2. Description of the Prior Art
Diagnostics nuclear magnetic resonance apparatuses (magnetic resonance apparatus, MR apparatus) currently employ analog-to-digital converters in the receiver part in order to sample a high-frequency reception signal received from a reception antenna and supply it to an image computer. The dynamics, immunity to interference and bandwidth of the high-frequency receiver critically enter into the quality and flexibility obtainable with the nuclear magnetic resonance apparatus with respect to various applications.
Regardless of whether they are implemented as analog or digital receivers, such receivers are often realized as superheterodyne receivers wherein mixers transform the received nuclear magnetic resonance signal into an intermediate frequency range or into a base frequency range.
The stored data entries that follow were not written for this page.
(** C10.  A caller-supplied timeout of 0 is replaced by the configured
    default: with timeout 0, [navigateTo] calls [goto] and [waitForSelector]
    calls the driver's wait with the default timeout of the configuration. *)
Theorem zero_timeout_falls_back_to_default (d : Driver) (w : World)
        (p : Page) (url selector : string) (wu : option WaitUntil) :
  (exists condition,
      calls (snd (navigateTo d p url
                    (Some {| waitUntil := wu; timeout := Some (JsNum 0) |})
                    w)) =
        (calls w ++
         [ Goto p url {| go_waitUntil := condition;
                         go_timeout := defaultTimeout (config w) |} ])%list)
  /\ calls (snd (waitForSelector d p selector (Some (JsNum 0)) w)) =
       (calls w ++
        [ WaitForSelector p selector (defaultTimeout (config w)) ])%list.
Proof.
  split.
  - eexists. rewrite navigateTo_eq. reflexivity.
  - rewrite waitForSelector_eq. reflexivity.
Qed.


(** ** Further properties of the service *)

Lemma runStep_snd (d : Driver) (s : Step) (w : World) :
  snd (runStep d s w) =
    match s with
    | CallInitialize => snd (initialize d w)
    | CallGetPage => snd (getPage d w)
    | CallClose => snd (close d w)
    | CallNavigateTo p u o => snd (navigateTo d p u o w)
    | CallWaitForSelector p sel t => snd (waitForSelector d p sel t w)
    | EventDisconnected b => fireDisconnected b w
    end.
Proof.
  destruct s; cbn [runStep];
    try match goal with
        | |- snd (let (_, _) := ?m in _) = _ => destruct m
        end; reflexivity.
Qed.

Lemma runStep_fst (d : Driver) (s : Step) (w : World) :
  fst (runStep d s w) =
    match s with
    | CallInitialize => completion (fst (initialize d w))
    | CallGetPage => completion (fst (getPage d w))
    | CallClose => completion (fst (close d w))
    | CallNavigateTo p u o => completion (fst (navigateTo d p u o w))
    | CallWaitForSelector p sel t =>
        completion (fst (waitForSelector d p sel t w))
    | EventDisconnected b => Returned
    end.
Proof.
  destruct s; cbn [runStep];
    try match goal with
        | |- fst (let (_, _) := ?m in _) = _ => destruct m
        end; reflexivity.
Qed.

(** A property kept by every step is kept by every run. *)
Lemma runSteps_invariant (d : Driver) (P : World -> Prop) :
  (forall s w, P w -> P (snd (runStep d s w))) ->
  forall ss w, P w -> P (snd (runSteps d ss w)).
Proof.
  intros Hstep. induction ss as [|s ss IH]; intros w Hw.
  - exact Hw.
  - rewrite runSteps_cons. cbn [snd]. apply IH, Hstep, Hw.
Qed.

(** [a || b] is truthy when [b] is. *)
Lemma orNumber_truthy (a : option JsNumber) (b : JsNumber) :
  truthy b = true -> truthy (orNumber a b) = true.
Proof.
  intros Hb. destruct a as [n|]; cbn [orNumber]; [|exact Hb].
  destruct (truthy n) eqn:Hn; assumption.
Qed.

Lemma pageSetupCalls_ok (w : World) (p : Page) :
  Forall (stepCallOk w) (pageSetupCalls (config w) p).
Proof. repeat constructor. Qed.

(** What a step leaves alone, and the driver calls it adds. *)
Lemma runStep_frame (d : Driver) (s : Step) (w : World) :
  config (snd (runStep d s w)) = config w
  /\ exists new,
       calls (snd (runStep d s w)) = (calls w ++ new)%list
       /\ Forall (stepCallOk w) new.
Proof.
  rewrite runStep_snd. destruct s.
  - (* initialize *)
    case_eq (browser w); [intros b Hb | intros Hb].
    + rewrite (initialize_with_handle d w b Hb). cbn [snd].
      split; [reflexivity|].
      exists []. rewrite app_nil_r. split; [reflexivity | constructor].
    + destruct (drv_launch d (calls w) (launchOptions (config w)))
        as [e|b] eqn:Hl;
        [ rewrite (initialize_launch_rejected d w e Hb Hl)
        | rewrite (initialize_launch_resolved d w b Hb Hl) ];
        cbn [snd]; (split; [reflexivity|]);
        exists [Launch (launchOptions (config w))];
        (split; [reflexivity | repeat constructor; assumption]).
  - (* getPage *)
    case_eq (browser w); [intros b Hb | intros Hb].
    + rewrite (getPage_eq d w b Hb).
      destruct (drv_newPage d (calls w) b) as [e|p].
      * cbn [snd]. split; [reflexivity|].
        exists [NewPage b]. split; [reflexivity | repeat constructor; exact Hb].
      * destruct (firstRejection d _ _) as [[made e]|] eqn:E; cbn [snd];
          match goal with
          | |- config (log_calls ?cs w) = _ /\ _ =>
              destruct (log_calls_fields cs w) as (_ & Fg & _ & _ & Fc)
          end;
          (split; [exact Fg|]);
          eexists; (split; [exact Fc|]); constructor; try exact Hb.
        -- destruct (firstRejection_prefix _ _ _ _ _ E) as (rest & Hp & _).
           pose proof (pageSetupCalls_ok w p) as Hok. rewrite Hp in Hok.
           apply Forall_app in Hok. tauto.
        -- apply pageSetupCalls_ok.
    + rewrite (getPage_without_handle d w Hb). cbn [snd].
      split; [reflexivity|].
      exists []. rewrite app_nil_r. split; [reflexivity | constructor].
  - (* close *)
    case_eq (browser w); [intros b Hb | intros Hb].
    + destruct (drv_other d (calls w) (CloseBrowser b)) as [e|] eqn:Hc;
        [ rewrite (close_rejected d w b e Hb Hc)
        | rewrite (close_resolved d w b Hb Hc) ];
        cbn [snd];
        (destruct (closeEffects_cases d b w) as [->|[_ ->]]);
        (split; [reflexivity|]);
        exists [CloseBrowser b];
        (split; [reflexivity | repeat constructor; exact Hb]).
    + rewrite (close_without_handle d w Hb). cbn [snd].
      split; [reflexivity|].
      exists []. rewrite app_nil_r. split; [reflexivity | constructor].
  - (* navigateTo *)
    rewrite navigateTo_eq. cbn [snd].
    split; [reflexivity|].
    eexists. split; [reflexivity|]. constructor; [|constructor].
    cbn [stepCallOk go_timeout]. apply orNumber_truthy.
  - (* waitForSelector *)
    rewrite waitForSelector_eq. cbn [snd].
    split; [reflexivity|].
    eexists. split; [reflexivity|]. constructor; [|constructor].
    cbn [stepCallOk]. apply orNumber_truthy.
  - (* disconnected *)
    unfold fireDisconnected.
    destruct (emitDisconnected_cases (listeners w) b w) as [->| ->].
    + split; [reflexivity|].
      exists []. rewrite app_nil_r. split; [reflexivity | constructor].
    + split; [reflexivity|].
      exists []. rewrite app_nil_r. split; [reflexivity | constructor].
Qed.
U.S. Pat. No. 5,170,123 discloses a high-frequency receiver of this type. The receiver is connected to a high-frequency antenna for the reception of nuclear magnetic resonance signals. The frequency of the reception signals lies on the order of magnitude of 20, 40 or 60 MHZ. After a pre-amplification, the reception signal is supplied to an analog mixer. The mixer converts the reception signal to a fixed intermediate frequency with 125 kHz. This means that the frequency of the local oscillator or the injection frequency for the mixer must differ from the center frequency of the reception signal by this constant intermediate frequency. After low-pass filtering, the reception signal converted to the intermediate frequency is supplied to an analog-to-digital converter that samples the signal with 500 kHz, i.e. a four-fold over-sampling with reference to the intermediate frequency. In particular, frequencies within a frequency band from 0 to 250 kHz can thus be digitalized. The injection frequencies supplied to the mixers and the sampling frequency of the analog-to-digital converter generate harmonics and harmonic combinations that, without anti-interference measures, are superimposed on the reception signal. The necessary anti-interference measures can be considerable.